We’re all from Brooklyn
Brooklyn is the type of place that, even if you’ve never set foot in the New York City borough, sounds like home to any urban person. With it’s diverse neighborhoods, working class history and vibrant street life, it’s what Manhattan only was in the movies. Brooklyn was – and in many places still is – the urban idyll. If you grew up in New Bedford, you know Brooklyn, too. It’s the quintessential city experience – writ large.
Like New Bedford and other places, the last half of the 20th century wasn’t easy for Brooklyn. But – it was always Brooklyn. Just as New Bedford has always been…New Bedford. Brooklyn, like New Bedford, meant authenticity. Brooklyn meant a melting pot of people who didn’t always get along easily but who all staked a claim to their Brooklyn.
Brooklyn means Coney Island to some and Crown Heights to others. Prospect Park and the Brooklyn-Queens Expressway. Elegant brownstones and public housing. Downtown, Ditmas Park, Greenpoint and being “Moonstruck” in Brooklyn Heights. It’s Nathan’s Hot Dogs and Gefilte fish – and neither is exactly delectable.
But, some people don’t get Linguiça, either.
The Romance of New Bedford
Like Brooklyn, New Bedford means different things to different people. It means the North End and Acushnet Avenue to some. Others will forever identify themselves with Brock Avenue and the Municipal Beaches of the South End. Or, the heart of the West End running up Kempton Street.
New Bedford means African-American, Cape Verdean, French, Irish, Polish, Portuguese and now Hispanic and Latino influences – each contributing to what the writer, Pete Hamill termed the “alloy” of a city in his book, Downtown.
And, oh yes, New Bedford has a downtown. It’s both a historic district – and a thriving center once again. That’s thanks to improved economic and civic infrastructure – built upon a passionate commitment to place by cultural warriors and creative leaders who poured their emotion down William Street.
New Bedford, of course, has a waterfront, too, that’s as emblazoned in the American consciousness as much as the Brooklyn Navy Yards. Nationalities of all types and colors contributed to its legend – and Herman Melville burnished it into the collective consciousness with “Moby-Dick.”
Finally, what Brooklyn and New Bedford really have in common is an abundance of emotional infrastructure. And that’s nothing to dismiss.
What Emotional Infrastructure means for the future
In Brooklyn now, that emotional infrastructure is being tested in new ways. Some actually fear the loss of “their” Brooklyn as it becomes more and more gentrified.
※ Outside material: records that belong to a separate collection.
(** ** Finding the model in a JSON object *)

Lemma skip_run acc s t :
  peek_run (PSkip s) t =
  match steps acc s t with
  | (_, Cont s', _) => PSkip s'
  | (_, SyntaxError, _) => PDone []
  | (_, _, r) => peek_run (PMember false) r
  end.
Proof.
  revert acc s. induction t as [|c t IH]; intros acc s; [done|]. rewrite peek_run_cons. simpl.
  destruct (step s c) as [s'| | |] eqn:E; [apply IH|done|done|apply peek_run_done].
Qed.

Lemma key_run raw s t :
  peek_run (PKey raw s) t =
  match steps raw s t with
  | (raw', Cont s', _) => PKey raw' s'
  | (raw', EndBefore, r) => peek_run (PColon (decoded raw')) r
  | _ => PDone []
  end.
Proof.
  revert raw s. induction t as [|c t IH]; intros raw s; [done|]. rewrite peek_run_cons. simpl.
  destruct (step s c) as [s'| | |] eqn:E; [apply IH|done|apply peek_run_done..].
Qed.

Lemma model_run raw s t :
  peek_run (PModel raw s) t =
  match steps raw s t with
  | (raw', Cont s', _) => PModel raw' s'
  | (raw', EndBefore, _) => PDone (decoded raw')
  | _ => PDone []
  end.
Proof.
  revert raw s. induction t as [|c t IH]; intros raw s; [done|]. rewrite peek_run_cons. simpl.
  destruct (step s c) as [s'| | |] eqn:E; [apply IH|apply peek_run_done..].
Qed.

(** Where a key may start. *)
Definition at_key (p : peek) : Prop := p = PMember true \/ p = PComma.

(** The spaces between tokens are skipped. *)
Lemma peek_spaces p w t : blanks w -> p = PStart \/ at_key p \/ p = PMember false \/ (exists k, p = PColon k) ->
  peek_run p (w ++ t) = peek_run p t.
Proof.
  intros Hw Hp. induction Hw as [|c w Hc _ IH]; [done|]. rewrite <- app_comm_cons, peek_run_cons.
  assert (peek_byte p c = p) as ->; [|done].
  destruct Hp as [->|[[->| ->]|[->|[k ->]]]]; simpl; unfold peek_member, peek_colon; by rewrite Hc.
Qed.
We’re not there yet in New Bedford – but romance shouldn’t blind us to the fact that it could happen here, too.
As cities continue to rebound, and economic and civic infrastructure recovers along with them, it’s important to remember that part of what brought them back from the brink was the amount of emotional infrastructure they had in the bank.
You can’t put a price on that – but many will try to. It’s happened and is still happening in Brooklyn. The better aspects of the new economic infrastructure – like inclusive artist and coworking spaces at the Brooklyn Navy Yards or Industry City in Sunset Park – are a hedge against all out corporate assault in the form of Atlantic Yards (sic) and exclusionary luxury housing projects everywhere in the borough.
The people leading the fight against a takeover of Brooklyn are the people who understand its emotional infrastructure. We’ve got those same people here in New Bedford – and we need to listen to them going forward.
Right now, New Bedford still has an excess of emotional infrastructure. As its civic and economic infrastructure catches up in the next few years, that’s a useful reserve of goodwill to draw on as the city continues to chart a new course into the future.
It will always be its most valuable asset – if spent wisely.